A total of 47 (45.2%) patients had protruded discs, 32 (30.8%) had extruded discs, 7 (6.7%) had sequestrated discs, and 18 (17.3%) had disc bulges with intact annulus. All intervertebral disc herniations were central in 14 (13.5%), paracentral in 69 (66.3%), lateral in 19 (18.3%), and extreme lateral in two (1.9%) patients. Sagittal T2-weighted images were used for the Pfirrmann grading system to detect lumbar disc degeneration. The results provided a comprehensive perception of disc structure and healthy tissue differentiation. Grades were based on the signal intensity of the nucleus and inner fibers of the annulus. There were 55 (52.9%), 46 (44.2%), and 3 (2.9%) patients in Grade 1, Grade 2, and Grade 3, respectively, with no patients in Grades 4 and 5 (Table 4).

TABLE 4

Table 4. Radiological findings.

Patient characteristics

Patients with LDH had significantly higher BMI index (26.9% vs. 6.7%, p < 0.001) and genetic history (17.3% vs. 7.7%, p = 0.004) than those in the control group. There was no difference in sex, smoking, and drinking between the two groups. The traumatic history of the lower back (23.1% vs. 7.7%, p = 0.002) and type B of sitting position (48.1% vs. 22.1%, p < 0.001) were more common in the study group. In addition, daily exercise time of more than 30 min (38.5% vs. 44.2%, p = 0.398) was found to be similar between the study and control groups. Due to the small sample size, there were limited people with scoliosis (1.9%) that failed to reach a significant difference (Table 5).

TABLE 5

Table 5. Patients’ clinical characteristics with a comparison of study vs. control group.

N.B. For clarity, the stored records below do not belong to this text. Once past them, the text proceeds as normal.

Lemma mint_converges_witness :
  exists store', RefreshEdgeCertOnce (Some "E"%char)
      (issueOver toyCSR (fun _ => None) (fun _ => "t") (fun _ => "1") (mkClient "https://cp" "tok") issuingServer 5 (Some 7%Z))
      NewClientCertStore = (MOk, 0%Z, store') /\
    Loaded store' = true /\ CAID store' = CurrentCAID issuingServer /\ SignerFP store' = sumHex "Bnew" /\
    snd (Observe "rotated" "" store' 9 (NewRemintCoordinator (mkCfg 0 0 0 0 0 0 (f64_of_Z 0)))) = true /\
    (forall t f at_ co, let '(co', start) := Observe t f store' at_ co in
       (start = true <->
        t <> "" /\ (t <> CurrentCAID issuingServer \/ (f <> "" /\ f <> CurrentActiveFP issuingServer)) /\
        inFlight co = false /\ (proactiveBreakerEnd co <= at_)%Z) /\
       inFlight co' = inFlight co || start /\
       (lastTarget co', lastTargetFP co') = if String.eqb t "" then (lastTarget co, lastTargetFP co) else (t, f)).
Proof.
  destruct (Sign demoSigner 5 (Some 7%Z) "E"%char "edge-1") as [[[chain na] sn]|e] eqn:Hs; [|by vm_compute in Hs].
  assert (Hchain : mem_char LF chain = false /\ (Z.of_nat (String.length (chain +:+ newline)) <= maxCertBody)%Z).
  { vm_compute in Hs. injection Hs as <- _ _. by vm_compute. }
  destruct (mint_converges toyCSR (fun _ => None) (fun _ => "t") (fun _ => "1") (mkClient "https://cp" "tok")
           issuingServer (mkSG demoSigner 9) "edge-1" 5 (Some 7%Z) "E"%char "E" "E" chain na sn NewClientCertStore)
    as (store' & Hr & Hl & Hca & Hfp & Hob); try done.
  - split; try done; try (by vm_compute).
    + exists "Bnew". vm_compute. repeat split; try done. set_solver.
    + exists ["Aold"; "Bnew"]. vm_compute. split; [done|]. split; [apply NoDup_cons; split; [set_solver|apply NoDup_singleton]|set_solver].
  - by split; [apply Hchain|].
  - intros body [= <-]. by vm_compute.
  - intros body [= <-]. apply Hchain.
  - exists store'. split; [exact Hr|]. split; [exact Hl|]. split; [exact Hca|]. split; [exact Hfp|]. split; [|exact Hob].
    set (co := NewRemintCoordinator _). specialize (Hob "rotated" "" 9%Z co).
    destruct (Observe "rotated" "" store' 9 co) as [co' start]. apply Hob. split; [done|]. split; [|by vm_compute].
    left. vm_compute. discriminate.
Defined.

End RemintProps.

The results of multivariate logistic regression analysis found BMI [OR 5.016 (95% CI: 1.968–12.786)], genetic history [OR 3.184 (95% CI: 1.068–9.508)], sitting position [OR 2.645 (95% CI: 1.362–5.136)], traumatic history of the lower back [OR 3.855 (95% CI: 1.539–9.659)], and daily sitting time [OR 1.636 (95% CI: 1.045–2.561)] to be positively associated with adolescents and young adults suffering from LDH. The complete results of the multivariate logistic regression analysis are presented in Table 6.

TABLE 6

Table 6. Multivariate logistic regression of predictors of patients’ clinical characteristics.

According to our findings, taking 0–2 h as reference for daily sitting time, 6–8 h [OR 2.462 (95% CI: 1.059–5.562), p = 0.036] and ≥ 8 h [OR 2.708 (95% CI: 1.204–5.6.094), p = 0.016] were shown to be significant risk factors (Table 7).

TABLE 7

Table 7. Daily sitting time.

Discussion

Currently, the younger age of the onset of LDH has been the focal point for most scholars. However, the high-risk factors and age of the research population are rarely evaluated. In addition to research age, it is important to consider the possible risk factors for comprehensive analysis. Therefore, this study aimed to determine the risk factors closely associated with LDH in people aged ≤25 years. According to our study, a BMI of more than 30, genetic history, sitting posture, daily sitting time of more than 6 h, and a history of low back trauma are the high-risk factors of LDH in adolescents and young adults.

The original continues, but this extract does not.